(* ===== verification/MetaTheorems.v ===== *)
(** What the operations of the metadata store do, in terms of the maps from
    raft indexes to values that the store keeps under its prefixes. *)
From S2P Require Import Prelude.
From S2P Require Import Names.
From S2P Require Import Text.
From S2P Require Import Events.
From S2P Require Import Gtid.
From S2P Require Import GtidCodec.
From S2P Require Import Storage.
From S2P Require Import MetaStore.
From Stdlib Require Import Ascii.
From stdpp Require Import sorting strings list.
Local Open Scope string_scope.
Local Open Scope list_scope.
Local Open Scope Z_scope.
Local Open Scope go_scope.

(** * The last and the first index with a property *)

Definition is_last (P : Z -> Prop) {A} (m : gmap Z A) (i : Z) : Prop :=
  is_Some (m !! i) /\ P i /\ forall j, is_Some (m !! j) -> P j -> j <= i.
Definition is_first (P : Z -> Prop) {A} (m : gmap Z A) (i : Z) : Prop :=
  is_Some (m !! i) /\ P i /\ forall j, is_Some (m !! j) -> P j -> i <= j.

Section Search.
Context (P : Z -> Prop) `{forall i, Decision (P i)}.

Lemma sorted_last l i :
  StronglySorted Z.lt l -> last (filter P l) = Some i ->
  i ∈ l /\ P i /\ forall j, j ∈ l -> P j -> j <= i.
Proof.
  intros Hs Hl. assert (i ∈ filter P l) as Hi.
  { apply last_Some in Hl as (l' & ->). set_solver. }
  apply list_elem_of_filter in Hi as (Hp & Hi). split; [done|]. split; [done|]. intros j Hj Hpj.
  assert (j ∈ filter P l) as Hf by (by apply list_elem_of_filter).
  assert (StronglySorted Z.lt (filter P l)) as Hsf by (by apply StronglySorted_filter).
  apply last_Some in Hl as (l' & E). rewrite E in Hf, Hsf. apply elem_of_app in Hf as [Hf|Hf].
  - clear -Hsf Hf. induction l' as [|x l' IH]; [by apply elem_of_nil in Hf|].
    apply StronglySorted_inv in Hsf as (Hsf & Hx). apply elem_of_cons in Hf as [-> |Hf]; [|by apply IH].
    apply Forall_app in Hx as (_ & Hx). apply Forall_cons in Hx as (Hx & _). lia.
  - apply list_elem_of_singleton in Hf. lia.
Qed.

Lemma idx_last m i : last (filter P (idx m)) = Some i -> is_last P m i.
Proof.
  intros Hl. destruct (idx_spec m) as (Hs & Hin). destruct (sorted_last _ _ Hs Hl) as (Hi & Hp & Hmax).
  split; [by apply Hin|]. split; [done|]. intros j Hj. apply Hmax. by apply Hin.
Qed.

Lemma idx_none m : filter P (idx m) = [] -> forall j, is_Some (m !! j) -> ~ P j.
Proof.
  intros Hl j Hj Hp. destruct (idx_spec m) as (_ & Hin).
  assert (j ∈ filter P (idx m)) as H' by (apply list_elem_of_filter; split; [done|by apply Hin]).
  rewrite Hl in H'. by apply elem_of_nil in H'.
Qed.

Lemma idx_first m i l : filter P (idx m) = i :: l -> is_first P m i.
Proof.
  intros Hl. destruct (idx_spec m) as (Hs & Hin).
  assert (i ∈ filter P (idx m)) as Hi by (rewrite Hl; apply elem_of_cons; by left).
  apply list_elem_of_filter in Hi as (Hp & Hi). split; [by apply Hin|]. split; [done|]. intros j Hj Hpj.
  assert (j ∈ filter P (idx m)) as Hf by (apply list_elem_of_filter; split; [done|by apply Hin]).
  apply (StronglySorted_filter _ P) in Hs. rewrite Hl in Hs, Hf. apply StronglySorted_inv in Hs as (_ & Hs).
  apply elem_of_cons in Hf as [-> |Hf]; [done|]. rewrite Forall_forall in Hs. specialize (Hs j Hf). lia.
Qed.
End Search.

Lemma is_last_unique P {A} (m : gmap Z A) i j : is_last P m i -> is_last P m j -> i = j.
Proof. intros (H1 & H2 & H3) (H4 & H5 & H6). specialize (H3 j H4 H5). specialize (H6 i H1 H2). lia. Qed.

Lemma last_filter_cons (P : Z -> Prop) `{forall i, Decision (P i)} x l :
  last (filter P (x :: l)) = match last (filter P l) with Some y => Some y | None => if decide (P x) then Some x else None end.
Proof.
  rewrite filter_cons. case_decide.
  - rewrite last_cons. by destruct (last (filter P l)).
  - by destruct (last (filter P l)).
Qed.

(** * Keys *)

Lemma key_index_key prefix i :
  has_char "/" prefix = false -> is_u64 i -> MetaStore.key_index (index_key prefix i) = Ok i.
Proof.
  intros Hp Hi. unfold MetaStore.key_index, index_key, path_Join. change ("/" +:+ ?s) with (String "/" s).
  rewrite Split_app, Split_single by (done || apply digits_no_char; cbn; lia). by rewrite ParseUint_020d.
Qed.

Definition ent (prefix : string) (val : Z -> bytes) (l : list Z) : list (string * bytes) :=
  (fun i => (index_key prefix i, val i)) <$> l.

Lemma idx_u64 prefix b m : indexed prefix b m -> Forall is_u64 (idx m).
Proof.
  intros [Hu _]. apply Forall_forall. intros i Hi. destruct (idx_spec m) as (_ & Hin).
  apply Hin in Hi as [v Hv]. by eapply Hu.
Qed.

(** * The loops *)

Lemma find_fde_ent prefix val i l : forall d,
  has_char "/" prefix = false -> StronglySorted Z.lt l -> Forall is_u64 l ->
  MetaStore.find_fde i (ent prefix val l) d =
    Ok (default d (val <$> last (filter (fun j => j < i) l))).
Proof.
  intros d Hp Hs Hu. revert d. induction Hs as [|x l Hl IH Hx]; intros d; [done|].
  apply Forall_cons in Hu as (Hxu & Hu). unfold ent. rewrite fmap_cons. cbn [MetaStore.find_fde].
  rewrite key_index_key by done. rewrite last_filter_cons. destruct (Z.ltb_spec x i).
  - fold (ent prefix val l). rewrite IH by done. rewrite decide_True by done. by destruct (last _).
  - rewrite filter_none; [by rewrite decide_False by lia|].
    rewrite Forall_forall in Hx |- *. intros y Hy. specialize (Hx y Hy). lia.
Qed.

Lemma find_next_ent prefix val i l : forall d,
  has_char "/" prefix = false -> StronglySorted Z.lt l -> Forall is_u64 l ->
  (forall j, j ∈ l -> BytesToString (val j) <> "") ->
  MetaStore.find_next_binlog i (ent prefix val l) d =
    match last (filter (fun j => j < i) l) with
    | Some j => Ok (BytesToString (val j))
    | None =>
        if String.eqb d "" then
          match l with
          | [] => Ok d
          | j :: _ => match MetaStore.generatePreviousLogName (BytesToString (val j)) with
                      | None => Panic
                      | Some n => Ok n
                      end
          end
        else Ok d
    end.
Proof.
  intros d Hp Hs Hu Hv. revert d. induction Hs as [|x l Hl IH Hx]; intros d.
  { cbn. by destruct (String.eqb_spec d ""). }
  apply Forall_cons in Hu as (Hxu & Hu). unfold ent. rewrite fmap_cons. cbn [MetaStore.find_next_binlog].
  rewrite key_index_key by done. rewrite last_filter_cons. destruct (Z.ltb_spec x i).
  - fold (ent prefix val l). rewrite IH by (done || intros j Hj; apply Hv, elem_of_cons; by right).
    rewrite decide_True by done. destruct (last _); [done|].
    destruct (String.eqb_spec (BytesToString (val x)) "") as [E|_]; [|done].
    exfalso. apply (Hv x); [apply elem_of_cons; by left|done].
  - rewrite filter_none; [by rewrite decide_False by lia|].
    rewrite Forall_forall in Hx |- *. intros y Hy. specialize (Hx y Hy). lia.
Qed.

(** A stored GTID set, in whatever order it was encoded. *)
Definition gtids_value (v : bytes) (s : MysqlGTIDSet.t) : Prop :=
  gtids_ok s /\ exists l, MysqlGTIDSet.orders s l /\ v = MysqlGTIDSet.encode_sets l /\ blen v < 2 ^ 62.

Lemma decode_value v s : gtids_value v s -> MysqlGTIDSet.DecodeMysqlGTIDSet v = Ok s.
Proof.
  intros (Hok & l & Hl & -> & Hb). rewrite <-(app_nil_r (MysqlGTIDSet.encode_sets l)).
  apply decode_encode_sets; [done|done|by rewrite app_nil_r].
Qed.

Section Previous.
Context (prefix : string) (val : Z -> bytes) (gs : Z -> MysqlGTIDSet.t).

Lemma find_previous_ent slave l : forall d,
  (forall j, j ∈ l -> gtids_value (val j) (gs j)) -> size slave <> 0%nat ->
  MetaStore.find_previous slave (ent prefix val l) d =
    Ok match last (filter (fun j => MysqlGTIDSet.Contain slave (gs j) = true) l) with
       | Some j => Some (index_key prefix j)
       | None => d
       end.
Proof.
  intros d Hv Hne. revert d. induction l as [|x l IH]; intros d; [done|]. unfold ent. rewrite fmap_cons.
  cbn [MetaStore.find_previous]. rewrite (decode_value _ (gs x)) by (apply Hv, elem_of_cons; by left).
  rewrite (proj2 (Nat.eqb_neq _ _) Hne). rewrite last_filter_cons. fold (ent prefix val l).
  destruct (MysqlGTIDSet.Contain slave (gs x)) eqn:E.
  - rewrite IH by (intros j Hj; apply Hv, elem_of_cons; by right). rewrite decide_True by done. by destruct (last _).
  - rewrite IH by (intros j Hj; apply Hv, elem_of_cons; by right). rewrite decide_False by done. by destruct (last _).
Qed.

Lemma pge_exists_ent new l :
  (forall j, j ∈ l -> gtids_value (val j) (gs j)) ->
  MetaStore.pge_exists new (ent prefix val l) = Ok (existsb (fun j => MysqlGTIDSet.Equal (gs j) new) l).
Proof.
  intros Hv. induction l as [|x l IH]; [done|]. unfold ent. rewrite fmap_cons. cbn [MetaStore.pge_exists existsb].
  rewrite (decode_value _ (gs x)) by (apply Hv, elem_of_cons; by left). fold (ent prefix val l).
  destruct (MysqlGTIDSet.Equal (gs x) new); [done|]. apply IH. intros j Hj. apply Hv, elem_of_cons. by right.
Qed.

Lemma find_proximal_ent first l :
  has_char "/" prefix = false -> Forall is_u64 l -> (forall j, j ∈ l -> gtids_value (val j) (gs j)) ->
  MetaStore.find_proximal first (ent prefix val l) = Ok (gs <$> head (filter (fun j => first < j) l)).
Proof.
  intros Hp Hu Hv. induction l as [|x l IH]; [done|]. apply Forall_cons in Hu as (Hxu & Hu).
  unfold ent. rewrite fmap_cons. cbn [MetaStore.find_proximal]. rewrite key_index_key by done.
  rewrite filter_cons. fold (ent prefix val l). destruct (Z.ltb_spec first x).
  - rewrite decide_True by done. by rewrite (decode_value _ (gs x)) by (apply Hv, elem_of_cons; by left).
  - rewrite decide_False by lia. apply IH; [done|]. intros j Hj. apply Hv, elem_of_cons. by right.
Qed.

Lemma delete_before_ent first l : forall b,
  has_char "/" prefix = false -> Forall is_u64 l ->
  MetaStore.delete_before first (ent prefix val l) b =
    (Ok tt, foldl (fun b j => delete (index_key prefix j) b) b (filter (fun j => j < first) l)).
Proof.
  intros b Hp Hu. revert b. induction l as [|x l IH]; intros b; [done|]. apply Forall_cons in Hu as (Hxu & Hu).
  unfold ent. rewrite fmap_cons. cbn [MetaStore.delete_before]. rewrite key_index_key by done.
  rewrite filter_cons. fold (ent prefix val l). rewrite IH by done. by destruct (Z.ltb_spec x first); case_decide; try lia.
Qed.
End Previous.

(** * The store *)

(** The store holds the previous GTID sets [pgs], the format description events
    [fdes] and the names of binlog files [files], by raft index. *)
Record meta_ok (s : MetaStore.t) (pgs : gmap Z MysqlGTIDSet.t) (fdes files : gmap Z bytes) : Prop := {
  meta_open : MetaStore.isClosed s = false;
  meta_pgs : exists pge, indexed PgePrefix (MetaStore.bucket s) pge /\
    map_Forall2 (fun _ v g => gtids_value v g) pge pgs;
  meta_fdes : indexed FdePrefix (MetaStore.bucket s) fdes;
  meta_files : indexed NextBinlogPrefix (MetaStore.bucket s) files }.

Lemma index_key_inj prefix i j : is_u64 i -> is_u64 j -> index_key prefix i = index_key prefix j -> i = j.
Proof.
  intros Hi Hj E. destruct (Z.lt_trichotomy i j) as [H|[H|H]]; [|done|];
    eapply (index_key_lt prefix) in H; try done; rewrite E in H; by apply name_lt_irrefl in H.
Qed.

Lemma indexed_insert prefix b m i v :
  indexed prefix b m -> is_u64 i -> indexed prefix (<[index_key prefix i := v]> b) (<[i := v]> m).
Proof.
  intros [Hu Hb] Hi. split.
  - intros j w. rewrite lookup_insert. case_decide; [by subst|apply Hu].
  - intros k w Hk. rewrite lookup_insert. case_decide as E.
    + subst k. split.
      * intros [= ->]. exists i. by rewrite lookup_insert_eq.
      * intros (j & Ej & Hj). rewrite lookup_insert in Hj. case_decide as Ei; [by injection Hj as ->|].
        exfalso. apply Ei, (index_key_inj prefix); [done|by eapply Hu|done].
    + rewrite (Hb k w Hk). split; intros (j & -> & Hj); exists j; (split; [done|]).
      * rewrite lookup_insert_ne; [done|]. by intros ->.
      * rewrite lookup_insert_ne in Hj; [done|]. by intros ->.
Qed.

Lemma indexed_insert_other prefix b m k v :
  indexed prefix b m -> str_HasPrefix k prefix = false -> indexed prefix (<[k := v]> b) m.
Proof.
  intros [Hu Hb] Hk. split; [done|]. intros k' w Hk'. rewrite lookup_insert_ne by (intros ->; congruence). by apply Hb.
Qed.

■ ■ ■ ■ ■

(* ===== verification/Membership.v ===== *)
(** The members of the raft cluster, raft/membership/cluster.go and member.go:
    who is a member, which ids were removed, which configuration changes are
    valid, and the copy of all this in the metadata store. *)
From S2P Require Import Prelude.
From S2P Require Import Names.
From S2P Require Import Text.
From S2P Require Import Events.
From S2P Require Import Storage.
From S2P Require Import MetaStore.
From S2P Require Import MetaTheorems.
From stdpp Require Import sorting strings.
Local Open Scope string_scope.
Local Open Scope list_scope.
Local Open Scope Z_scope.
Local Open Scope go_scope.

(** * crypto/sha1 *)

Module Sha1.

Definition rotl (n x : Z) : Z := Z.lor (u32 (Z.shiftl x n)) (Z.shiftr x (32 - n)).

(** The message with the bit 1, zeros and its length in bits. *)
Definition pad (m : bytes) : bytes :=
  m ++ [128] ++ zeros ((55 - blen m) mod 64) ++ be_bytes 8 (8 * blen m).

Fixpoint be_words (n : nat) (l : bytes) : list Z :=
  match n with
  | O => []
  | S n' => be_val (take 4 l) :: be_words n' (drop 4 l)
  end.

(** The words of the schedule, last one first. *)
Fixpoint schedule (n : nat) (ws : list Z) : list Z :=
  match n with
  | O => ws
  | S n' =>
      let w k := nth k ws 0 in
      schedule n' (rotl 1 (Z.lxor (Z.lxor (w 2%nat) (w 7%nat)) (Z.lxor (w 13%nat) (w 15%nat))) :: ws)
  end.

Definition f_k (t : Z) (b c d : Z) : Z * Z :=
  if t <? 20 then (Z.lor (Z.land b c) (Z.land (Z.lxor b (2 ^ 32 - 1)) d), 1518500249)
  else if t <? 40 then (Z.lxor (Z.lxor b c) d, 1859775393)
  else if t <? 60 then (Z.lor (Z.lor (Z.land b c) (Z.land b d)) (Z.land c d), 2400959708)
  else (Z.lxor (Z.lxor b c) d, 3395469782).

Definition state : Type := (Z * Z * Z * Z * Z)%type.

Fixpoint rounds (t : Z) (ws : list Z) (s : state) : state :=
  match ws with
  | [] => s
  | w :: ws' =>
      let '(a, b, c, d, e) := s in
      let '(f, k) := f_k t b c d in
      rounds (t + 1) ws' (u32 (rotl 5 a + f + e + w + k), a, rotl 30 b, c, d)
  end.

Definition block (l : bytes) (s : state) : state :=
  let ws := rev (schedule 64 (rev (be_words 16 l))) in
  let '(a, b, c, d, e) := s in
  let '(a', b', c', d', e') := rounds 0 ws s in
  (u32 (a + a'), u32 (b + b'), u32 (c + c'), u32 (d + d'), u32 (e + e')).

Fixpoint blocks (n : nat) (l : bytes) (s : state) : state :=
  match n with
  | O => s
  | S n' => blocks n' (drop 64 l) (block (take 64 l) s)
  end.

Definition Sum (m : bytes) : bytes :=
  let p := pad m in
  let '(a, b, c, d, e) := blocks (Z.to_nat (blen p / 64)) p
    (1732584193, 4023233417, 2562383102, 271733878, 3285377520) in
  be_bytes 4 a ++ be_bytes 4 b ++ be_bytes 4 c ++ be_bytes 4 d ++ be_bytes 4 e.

■ ■ ■ ■ ■

- _Assigned task_: Go through the data above and copy each line that holds the word "land".

- _The completed task_:
  if t <? 20 then (Z.lor (Z.land b c) (Z.land (Z.lxor b (2 ^ 32 - 1)) d), 1518500249)
  else if t <? 60 then (Z.lor (Z.lor (Z.land b c) (Z.land b d)) (Z.land c d), 2400959708)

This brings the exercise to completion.